Assignment: From the data below, copy exactly the lines that lie between the one holding "- change (was" and the one holding "destruct (moved_part W", including both, and nothing more.

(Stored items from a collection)
□ □ □ □ □ □ □

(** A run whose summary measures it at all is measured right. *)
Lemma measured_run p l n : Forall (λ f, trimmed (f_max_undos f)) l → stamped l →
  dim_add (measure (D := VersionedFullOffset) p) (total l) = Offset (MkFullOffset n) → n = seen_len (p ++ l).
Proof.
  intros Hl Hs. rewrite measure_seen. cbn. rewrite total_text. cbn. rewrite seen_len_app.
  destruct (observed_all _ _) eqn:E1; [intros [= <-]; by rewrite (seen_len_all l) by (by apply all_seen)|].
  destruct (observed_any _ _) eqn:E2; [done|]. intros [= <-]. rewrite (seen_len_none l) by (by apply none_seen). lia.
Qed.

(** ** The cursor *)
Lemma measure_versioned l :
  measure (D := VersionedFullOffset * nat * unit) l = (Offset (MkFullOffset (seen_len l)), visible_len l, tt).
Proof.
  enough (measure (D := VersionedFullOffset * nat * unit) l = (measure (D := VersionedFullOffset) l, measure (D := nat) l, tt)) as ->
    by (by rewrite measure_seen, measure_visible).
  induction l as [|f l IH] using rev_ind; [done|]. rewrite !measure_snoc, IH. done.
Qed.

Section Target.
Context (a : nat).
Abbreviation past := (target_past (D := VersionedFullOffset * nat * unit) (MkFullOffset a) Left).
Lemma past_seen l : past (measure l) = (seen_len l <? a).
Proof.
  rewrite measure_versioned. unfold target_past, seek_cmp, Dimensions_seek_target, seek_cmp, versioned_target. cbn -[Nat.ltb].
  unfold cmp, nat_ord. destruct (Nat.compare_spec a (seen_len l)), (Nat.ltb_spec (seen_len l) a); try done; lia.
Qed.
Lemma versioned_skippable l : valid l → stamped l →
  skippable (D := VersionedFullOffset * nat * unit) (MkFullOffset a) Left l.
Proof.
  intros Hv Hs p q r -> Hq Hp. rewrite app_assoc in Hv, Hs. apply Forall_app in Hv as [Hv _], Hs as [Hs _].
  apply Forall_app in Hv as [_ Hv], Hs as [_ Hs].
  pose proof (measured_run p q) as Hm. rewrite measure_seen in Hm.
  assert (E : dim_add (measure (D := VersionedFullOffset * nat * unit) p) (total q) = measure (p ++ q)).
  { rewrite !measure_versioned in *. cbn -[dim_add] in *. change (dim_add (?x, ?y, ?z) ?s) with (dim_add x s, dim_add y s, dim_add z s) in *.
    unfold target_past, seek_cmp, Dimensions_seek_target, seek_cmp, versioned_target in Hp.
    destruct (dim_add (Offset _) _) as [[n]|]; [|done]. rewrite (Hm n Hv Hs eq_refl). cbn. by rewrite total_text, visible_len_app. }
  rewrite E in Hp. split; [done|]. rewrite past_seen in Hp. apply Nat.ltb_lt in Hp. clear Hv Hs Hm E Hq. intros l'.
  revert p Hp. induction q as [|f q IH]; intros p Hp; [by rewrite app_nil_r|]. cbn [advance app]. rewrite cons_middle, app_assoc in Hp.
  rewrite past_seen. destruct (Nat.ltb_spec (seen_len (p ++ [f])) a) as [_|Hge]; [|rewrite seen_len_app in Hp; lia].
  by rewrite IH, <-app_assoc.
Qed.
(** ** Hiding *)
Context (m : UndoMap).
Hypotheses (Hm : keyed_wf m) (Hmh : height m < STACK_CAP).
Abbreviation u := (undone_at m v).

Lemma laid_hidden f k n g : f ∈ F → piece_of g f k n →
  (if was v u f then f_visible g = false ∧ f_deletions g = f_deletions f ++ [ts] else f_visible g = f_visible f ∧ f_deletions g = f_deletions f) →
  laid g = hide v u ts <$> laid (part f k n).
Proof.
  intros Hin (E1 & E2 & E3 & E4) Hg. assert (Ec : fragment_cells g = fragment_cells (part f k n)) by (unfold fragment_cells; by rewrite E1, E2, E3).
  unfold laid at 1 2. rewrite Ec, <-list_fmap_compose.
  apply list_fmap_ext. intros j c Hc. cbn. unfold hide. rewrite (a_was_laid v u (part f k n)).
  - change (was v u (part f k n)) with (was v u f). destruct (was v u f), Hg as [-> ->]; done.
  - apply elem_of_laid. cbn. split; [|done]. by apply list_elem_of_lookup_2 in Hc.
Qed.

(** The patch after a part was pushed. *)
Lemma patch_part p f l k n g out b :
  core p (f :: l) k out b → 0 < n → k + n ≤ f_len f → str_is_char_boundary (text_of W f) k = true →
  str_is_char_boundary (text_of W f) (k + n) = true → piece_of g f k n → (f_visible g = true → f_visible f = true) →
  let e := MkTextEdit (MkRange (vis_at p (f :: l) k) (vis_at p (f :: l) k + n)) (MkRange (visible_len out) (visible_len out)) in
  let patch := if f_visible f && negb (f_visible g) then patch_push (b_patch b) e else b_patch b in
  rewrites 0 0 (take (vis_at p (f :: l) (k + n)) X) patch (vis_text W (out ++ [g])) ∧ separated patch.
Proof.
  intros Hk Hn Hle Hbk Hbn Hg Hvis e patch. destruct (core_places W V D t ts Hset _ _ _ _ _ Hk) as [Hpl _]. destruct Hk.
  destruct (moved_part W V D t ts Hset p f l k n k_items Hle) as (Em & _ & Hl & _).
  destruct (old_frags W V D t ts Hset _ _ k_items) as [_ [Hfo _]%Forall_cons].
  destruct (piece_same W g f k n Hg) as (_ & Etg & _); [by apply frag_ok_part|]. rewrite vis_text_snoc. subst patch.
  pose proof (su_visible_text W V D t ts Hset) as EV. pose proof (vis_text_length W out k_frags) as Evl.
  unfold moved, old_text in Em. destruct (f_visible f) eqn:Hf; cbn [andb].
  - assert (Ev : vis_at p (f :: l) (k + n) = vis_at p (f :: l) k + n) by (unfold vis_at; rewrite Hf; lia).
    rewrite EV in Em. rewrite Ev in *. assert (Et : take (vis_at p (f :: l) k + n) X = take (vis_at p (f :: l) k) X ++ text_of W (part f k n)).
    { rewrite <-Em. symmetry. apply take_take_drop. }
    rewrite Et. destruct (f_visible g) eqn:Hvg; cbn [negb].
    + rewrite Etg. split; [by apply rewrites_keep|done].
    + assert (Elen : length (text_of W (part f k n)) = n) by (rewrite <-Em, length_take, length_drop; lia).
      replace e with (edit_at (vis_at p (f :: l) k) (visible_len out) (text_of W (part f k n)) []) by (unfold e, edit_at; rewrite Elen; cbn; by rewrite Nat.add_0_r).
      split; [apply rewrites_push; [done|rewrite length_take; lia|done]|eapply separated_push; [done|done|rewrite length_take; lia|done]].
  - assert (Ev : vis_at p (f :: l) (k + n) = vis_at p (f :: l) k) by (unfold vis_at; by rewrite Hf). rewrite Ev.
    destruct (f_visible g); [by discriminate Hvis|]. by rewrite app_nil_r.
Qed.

□ □ □ □ □ □ □

Result:
  - change (was v u (part f k n)) with (was v u f). destruct (was v u f), Hg as [-> ->]; done.
  - apply elem_of_laid. cbn. split; [|done]. by apply list_elem_of_lookup_2 in Hc.
Qed.

(** The patch after a part was pushed. *)
Lemma patch_part p f l k n g out b :
  core p (f :: l) k out b → 0 < n → k + n ≤ f_len f → str_is_char_boundary (text_of W f) k = true →
  str_is_char_boundary (text_of W f) (k + n) = true → piece_of g f k n → (f_visible g = true → f_visible f = true) →
  let e := MkTextEdit (MkRange (vis_at p (f :: l) k) (vis_at p (f :: l) k + n)) (MkRange (visible_len out) (visible_len out)) in
  let patch := if f_visible f && negb (f_visible g) then patch_push (b_patch b) e else b_patch b in
  rewrites 0 0 (take (vis_at p (f :: l) (k + n)) X) patch (vis_text W (out ++ [g])) ∧ separated patch.
Proof.
  intros Hk Hn Hle Hbk Hbn Hg Hvis e patch. destruct (core_places W V D t ts Hset _ _ _ _ _ Hk) as [Hpl _]. destruct Hk.
  destruct (moved_part W V D t ts Hset p f l k n k_items Hle) as (Em & _ & Hl & _).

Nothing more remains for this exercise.